● Assignment: In the entries below, find the line with "[Ws.admit_frame] and [Ws.dispatch]" and print exactly every line from there up to and including the line with "Definition kinds : list", with no other lines.

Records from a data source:
(* ===== verification/WsReference.v ===== *)
(** * What a server's byte string means, by RFC 6455

    A reading of the protocol that shares no function with the codec: the
    fields of a header as quotients and remainders, the opcodes as a table, a
    fragmented message as the list of its fragments, and what a frame is
    worth.  [Ws.admit_frame] and [Ws.dispatch] are proved to decide the same,
    so the reference parser of [WsSpec], which is built on them, reads what
    this one reads. *)

From S2P Require Import Prelude RustStr Io Ws WsSpec.
#[local] Set Default Proof Using "Type*".

(** ** The protocol *)

(** Section 5.2: the opcodes. *)
Inductive kind := ContinuationFrame | TextFrame | BinaryFrame | CloseFrame | PingFrame | PongFrame.
Definition kinds : list (Z * kind) :=
  [(0, ContinuationFrame); (1, TextFrame); (2, BinaryFrame); (8, CloseFrame); (9, PingFrame); (10, PongFrame)].
Definition kind_of (code : Z) : option kind :=
  snd <$> List.find (fun p => p.1 =? code) kinds.
Definition is_control (k : kind) : bool := match k with CloseFrame | PingFrame | PongFrame => true | _ => false end.

(** The message being put together: whether it is text, and its fragments so
    far, in order. *)
Definition unfinished : Type := option (bool * list bytes).

Definition violation (what : string) : io_error := IoError InvalidData (bs "websocket: " ++ bs what).

(** Sections 5.4 and 5.5, and the limits: what is wrong with a frame of this
    opcode and length here, if anything.  A size is counted in 32 bits and
    saturates. *)
Definition complaint (lim : Limits) (m : unfinished) (fin : bool) (code n : Z) : option string :=
  match kind_of code with
  | None => Some "reserved opcode"%string
  | Some k =>
      if is_control k then
        if fin then if n <=? 125 then None else Some "control frame payload over 125 bytes"%string
        else Some "fragmented control frame"%string
      else
        match k, m with
        | ContinuationFrame, None => Some "continuation frame without a message"%string
        | ContinuationFrame, Some (_, fragments) =>
            if max_message_size lim <? Z.min (2 ^ 32 - 1) (len (concat fragments) + n) then
              Some "fragmented message over the size limit"%string
            else if max_frame_size lim <? n then Some "frame over the size limit"%string
            else None
        | _, Some _ => Some "new data frame inside a fragmented message"%string
        | _, None =>
            if max_frame_size lim <? n then Some "frame over the size limit"%string
            else if fin || (n <=? max_message_size lim) then None
            else Some "fragmented message over the size limit"%string
        end
  end.

Definition message (is_text : bool) (data : bytes) : Frame := if is_text then Text data else Binary data.

(** Section 5.5.1: the body of a close frame. *)
Definition close_frame (payload : bytes) : Frame + string :=
  match payload with
  | [] => inl (Close None)
  | [_] => inr "close frame with a 1-byte payload"%string
  | high :: low :: reason =>
      if utf8_valid reason then inl (Close (Some (Z_of_byte high * 256 + Z_of_byte low, reason)))
      else inr "close reason is not UTF-8"%string
  end.

(** What a complete frame gives: something for the reader, nothing yet, or an
    error; and what is unfinished after it. *)
Definition deliver (m : unfinished) (fin : bool) (k : kind) (payload : bytes) : unfinished * (option Frame + string) :=
  match k with
  | PingFrame => (m, inl (Some (Ping payload)))
  | PongFrame => (m, inl (Some (Pong payload)))
  | CloseFrame => (m, match close_frame payload with inl f => inl (Some f) | inr what => inr what end)
  | TextFrame | BinaryFrame =>
      let is_text := match k with TextFrame => true | _ => false end in
      if fin then (None, inl (Some (message is_text payload))) else (Some (is_text, [payload]), inl None)
  | ContinuationFrame =>
      match m with
      | None => (None, inl None)
      | Some (is_text, fragments) =>
          let fragments := fragments ++ [payload] in
          if fin then (None, inl (Some (message is_text (concat fragments)))) else (Some (is_text, fragments), inl None)
      end
  end.

(** The frames of [l], one after the other, and the error that ends them. *)
Fixpoint read_fuel (fuel : nat) (lim : Limits) (m : unfinished) (l : bytes) : list Frame * option io_error :=
  match fuel, l with
  | S fuel, b0 :: b1 :: l =>
      let b0 := Z_of_byte b0 in
      let b1 := Z_of_byte b1 in
      if negb (b0 / 16 mod 8 =? 0) then ([], Some (violation "reserved bits set"))
      else if 128 <=? b1 then ([], Some (violation "server frame is masked"))
      else
        let k := extension b1 in
        if len l <? k then ([], None)
        else
          let n := declared b1 (ztake k l) in
          let l := zdrop k l in
          if 2 ^ 32 <=? n then ([], Some (violation "frame length overflows usize"))
          else
            match complaint lim m (128 <=? b0) (b0 mod 16) n, kind_of (b0 mod 16) with
            | Some what, _ => ([], Some (violation what))
            | None, None => ([], None)
            | None, Some k =>
                if len l <? n then ([], None)
                else
                  match deliver m (128 <=? b0) k (ztake n l) with
                  | (_, inr what) => ([], Some (violation what))
                  | (m, inl None) => read_fuel fuel lim m (zdrop n l)
                  | (m, inl (Some f)) => let '(fs, e) := read_fuel fuel lim m (zdrop n l) in (f :: fs, e)
                  end
            end
  | _, _ => ([], None)
  end.
Definition meaning (lim : Limits) (l : bytes) : list Frame * option io_error := read_fuel (S (length l)) lim None l.

(** ** The codec decides the same *)

(** The codec keeps one buffer for the fragments. *)
Definition joined (m : unfinished) : option Partial :=
  option_map (fun m => MkPartial (if (m.1 : bool) then OP_TEXT else OP_BINARY) (concat m.2)) m.

Lemma byte_fields b :
  (Z.land (Z_of_byte b) 112 =? 0) = (Z_of_byte b / 16 mod 8 =? 0) /\
  (Z.land (Z_of_byte b) 128 =? 0) = negb (128 <=? Z_of_byte b) /\
  Z.land (Z_of_byte b) 15 = Z_of_byte b mod 16 /\
  (Z_of_byte b < 128 -> Z.land (Z_of_byte b) 127 = Z_of_byte b).
Proof. destruct b; vm_compute; by split_and!. Qed.

(** The six opcodes, and the others. *)
Lemma kind_of_cases code :
  match kind_of code with
  | Some ContinuationFrame => code = OP_CONTINUATION
  | Some TextFrame => code = OP_TEXT
  | Some BinaryFrame => code = OP_BINARY
  | Some CloseFrame => code = OP_CLOSE
  | Some PingFrame => code = OP_PING
  | Some PongFrame => code = OP_PONG
  | None => code ∉ [OP_CONTINUATION; OP_TEXT; OP_BINARY; OP_CLOSE; OP_PING; OP_PONG]
  end.
Proof.
  unfold kind_of, kinds. cbn [List.find fst].
  destruct (Z.eqb_spec 0 code); [done|]. destruct (Z.eqb_spec 1 code); [done|]. destruct (Z.eqb_spec 2 code); [done|].
  destruct (Z.eqb_spec 8 code); [done|]. destruct (Z.eqb_spec 9 code); [done|]. destruct (Z.eqb_spec 10 code); [done|].
  cbn. rewrite !not_elem_of_cons. unfold OP_CONTINUATION, OP_TEXT, OP_BINARY, OP_CLOSE, OP_PING, OP_PONG.
  split_and!; try done. apply not_elem_of_nil.
Qed.

Lemma admit_frame_complaint lim m fin code n :
  admit_frame lim (joined m) fin code n =
    match complaint lim m fin code n with Some what => Err (violation what) | None => Ok tt end.
Proof.
  unfold complaint, admit_frame, MAX_CONTROL_PAYLOAD, saturating_add, usize_max.
  pose proof (kind_of_cases code) as Hk. destruct (kind_of code) as [[]|]; subst; cbn [is_control].
  - destruct m as [[t fr]|]; cbn; [|done]. by repeat zcase.
  - destruct m as [[t fr]|]; cbn; [done|]. by repeat zcase; destruct fin.
  - destruct m as [[t fr]|]; cbn; [done|]. by repeat zcase; destruct fin.
  - cbn. destruct fin; cbn; [|done]. by repeat zcase.
  - cbn. destruct fin; cbn; [|done]. by repeat zcase.
  - cbn. destruct fin; cbn; [|done]. by repeat zcase.
  - rewrite !not_elem_of_cons in Hk. destruct Hk as (H1 & H2 & H3 & H4 & H5 & H6 & _).
    rewrite !(proj2 (Z.eqb_neq code _)) by done. done.
Qed.

Lemma parse_close_frame payload :
  parse_close payload =
    match close_frame payload with
    | inl (Close r) => Ok r
    | inl _ => Ok None
    | inr what => Err (violation what)
    end.
Proof.
  unfold parse_close. destruct payload as [|a [|b reason]]; try done. cbn [close_frame].
  pose proof (len_nonneg reason). rewrite !len_cons. repeat zcase.
  change (zdrop 2 (a :: b :: reason)) with reason. change (ztake 2 (a :: b :: reason)) with [a; b].
  destruct (utf8_valid reason); [|done]. do 3 f_equal. unfold be_value. cbn. lia.
Qed.

Lemma dispatch_deliver lim m fin code n k payload :
  kind_of code = Some k -> complaint lim m fin code n = None ->
  dispatch (MkIncoming fin code n payload) (joined m) =
    let '(m', r) := deliver m fin k payload in
    match r with
    | inl f => (joined m', Ok f)
    | inr what => (joined m', Err (violation what))
    end.
Proof.
  unfold complaint. intros Hk Hc. rewrite Hk in Hc. pose proof (kind_of_cases code) as Hcode. rewrite Hk in Hcode.
  unfold dispatch. destruct k; subst; cbn [opcode Ws.payload Ws.fin].
  - destruct m as [[t fr]|]; [|done].
    destruct fin, t; cbn; unfold joined; cbn; rewrite concat_app; cbn; by rewrite app_nil_r.
  - destruct m; [done|]. by destruct fin; cbn; rewrite ?app_nil_r.
  - destruct m; [done|]. by destruct fin; cbn; rewrite ?app_nil_r.
  - cbn. unfold bind, lift, ret. rewrite parse_close_frame.
    destruct payload as [|a [|b reason]]; cbn; [done|done|]. by destruct (utf8_valid reason).
  - done.
  - done.
Qed.

(** ** So the reference parser of [WsSpec] reads the same *)

Lemma parse_frame_fields lim m b0 b1 l :
  let v0 := Z_of_byte b0 in
  let v1 := Z_of_byte b1 in
  parse_frame lim (joined m) (b0 :: b1 :: l) =
    if negb (v0 / 16 mod 8 =? 0) then Bad (violation "reserved bits set")
    else if 128 <=? v1 then Bad (violation "server frame is masked")
    else if len l <? extension v1 then NeedMore
    else
      let n := declared v1 (ztake (extension v1) l) in
      if 2 ^ 32 <=? n then Bad (violation "frame length overflows usize")
      else match complaint lim m (128 <=? v0) (v0 mod 16) n with
           | Some what => Bad (violation what)
           | None => parse_body (128 <=? v0) (v0 mod 16) n [] (zdrop (extension v1) l)
           end.
Proof.
  intros v0 v1. cbn [parse_frame]. fold v0 v1.
  destruct (byte_fields b0) as (Er & E0 & E1 & _). destruct (byte_fields b1) as (_ & E2 & _ & E3).
  fold v0 in Er, E0, E1. fold v1 in E2, E3.
  rewrite Er, E0, E1, E2. destruct (negb (_ =? 0)); [done|]. destruct (Z.leb_spec 128 v1) as [H|H]; [done|]. rewrite (E3 H).
  cbn [negb]. destruct (len l <? extension v1); [done|]. cbn zeta. unfold usize_max. rewrite Z.gtb_ltb.
  assert ((2 ^ 32 - 1 <? declared v1 (ztake (extension v1) l)) = (2 ^ 32 <=? declared v1 (ztake (extension v1) l))) as ->.
  { apply eq_true_iff_eq. rewrite Z.ltb_lt, Z.leb_le. lia. }
  destruct (2 ^ 32 <=? _); [done|]. rewrite negb_involutive, admit_frame_complaint. by destruct (complaint _ _ _ _ _).
Qed.

Lemma messages_read lim fuel : forall m l, (length l < fuel)%nat -> messages lim (joined m) l = read_fuel fuel lim m l.
Proof.
  induction fuel as [|fuel IH]; intros m l Hl; [lia|]. rewrite messages_eq, next_eq.
  destruct l as [|b0 [|b1 l]]; [done..|]. rewrite parse_frame_fields. cbn [read_fuel].
  destruct (negb _); [done|]. destruct (128 <=? Z_of_byte b1); [done|]. destruct (len l <? extension _); [done|]. cbn zeta.
  set (n := declared _ _). set (l' := zdrop (extension _) l). destruct (2 ^ 32 <=? n); [done|].
  destruct (complaint _ _ _ _ _) as [what|] eqn:Ec; [done|].
  destruct (kind_of _) as [k|] eqn:Ek; [|unfold complaint in Ec; by rewrite Ek in Ec].
  unfold parse_body. rewrite len_nil, Z.sub_0_r. destruct (len l' <? n); [done|]. cbn [app after_frame].
  rewrite (dispatch_deliver lim m _ _ n k) by done.
  assert (Hr : (length (zdrop n l') < fuel)%nat).
  { subst l'. unfold zdrop. rewrite !length_drop. cbn [length] in Hl. lia. }
  destruct (deliver m _ k _) as [m' [[f|]|what]]; [| |done].
  - cbn [rest_of]. by rewrite IH.
  - rewrite <- messages_eq. by apply IH.
Qed.

(** From the start of a connection. *)
Lemma messages_meaning lim l : messages lim None l = meaning lim l.
Proof. apply (messages_read lim _ None). lia. Qed.
Lemma boundary_length needs w n w' : boundary needs w = Some (n, w') -> (length w' < length w)%nat.
Proof.
  unfold boundary. destruct (_ && _); [done|].
  set (v := if needs then zdrop 2 w else w). set (l := take_line _ v).
  destruct (ends_with _ l) eqn:E; [|done]. apply ends_with_crlf in E.
  destruct (chunk_size l); [|done]. intros [= _ <-].
  pose proof (len_take_line MAX_METADATA_BYTES v) as [_ Hl]. fold l in Hl.
  assert (Hv : (length v <= length w)%nat).
  { subst v. destruct needs; [|done]. unfold zdrop. rewrite length_drop. lia. }
  unfold zdrop. rewrite length_drop. unfold len in *. lia.
Qed.

Lemma decode_fuel_enough f1 : forall f2 needs w,
  (length w < f1)%nat -> (length w < f2)%nat -> decode_fuel f1 needs w = decode_fuel f2 needs w.
Proof.
  induction f1 as [|f1 IH]; intros [|f2] needs w H1 H2; try lia. cbn [decode_fuel].
  destruct (boundary needs w) as [[n w']|] eqn:E; [|done]. apply boundary_length in E.
  destruct (n =? 0); [done|]. unfold in_chunk. destruct (len w' <? n); [done|].
  rewrite (IH f2); [done|..]; unfold zdrop; rewrite length_drop; lia.
Qed.

Lemma decode_eq needs w : decode needs w =
  match boundary needs w with
  | None => ([], None)
  | Some (n, w) =>
      if n =? 0 then ([], skip_trailers TRAILER_ROUNDS MAX_METADATA_BYTES w)
      else in_chunk (decode true) n w
  end.
Proof.
  unfold decode at 1. cbn [decode_fuel]. destruct (boundary needs w) as [[n w']|] eqn:E; [|done].
  apply boundary_length in E. destruct (n =? 0); [done|]. unfold in_chunk, decode.
  destruct (len w' <? n); [done|].
  rewrite (decode_fuel_enough _ (S (length (zdrop n w')))); [done|..]; unfold zdrop; rewrite length_drop; lia.
Qed.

● Exercise response:
    worth.  [Ws.admit_frame] and [Ws.dispatch] are proved to decide the same,
    so the reference parser of [WsSpec], which is built on them, reads what
    this one reads. *)

From S2P Require Import Prelude RustStr Io Ws WsSpec.
#[local] Set Default Proof Using "Type*".

(** ** The protocol *)

(** Section 5.2: the opcodes. *)
Inductive kind := ContinuationFrame | TextFrame | BinaryFrame | CloseFrame | PingFrame | PongFrame.
Definition kinds : list (Z * kind) :=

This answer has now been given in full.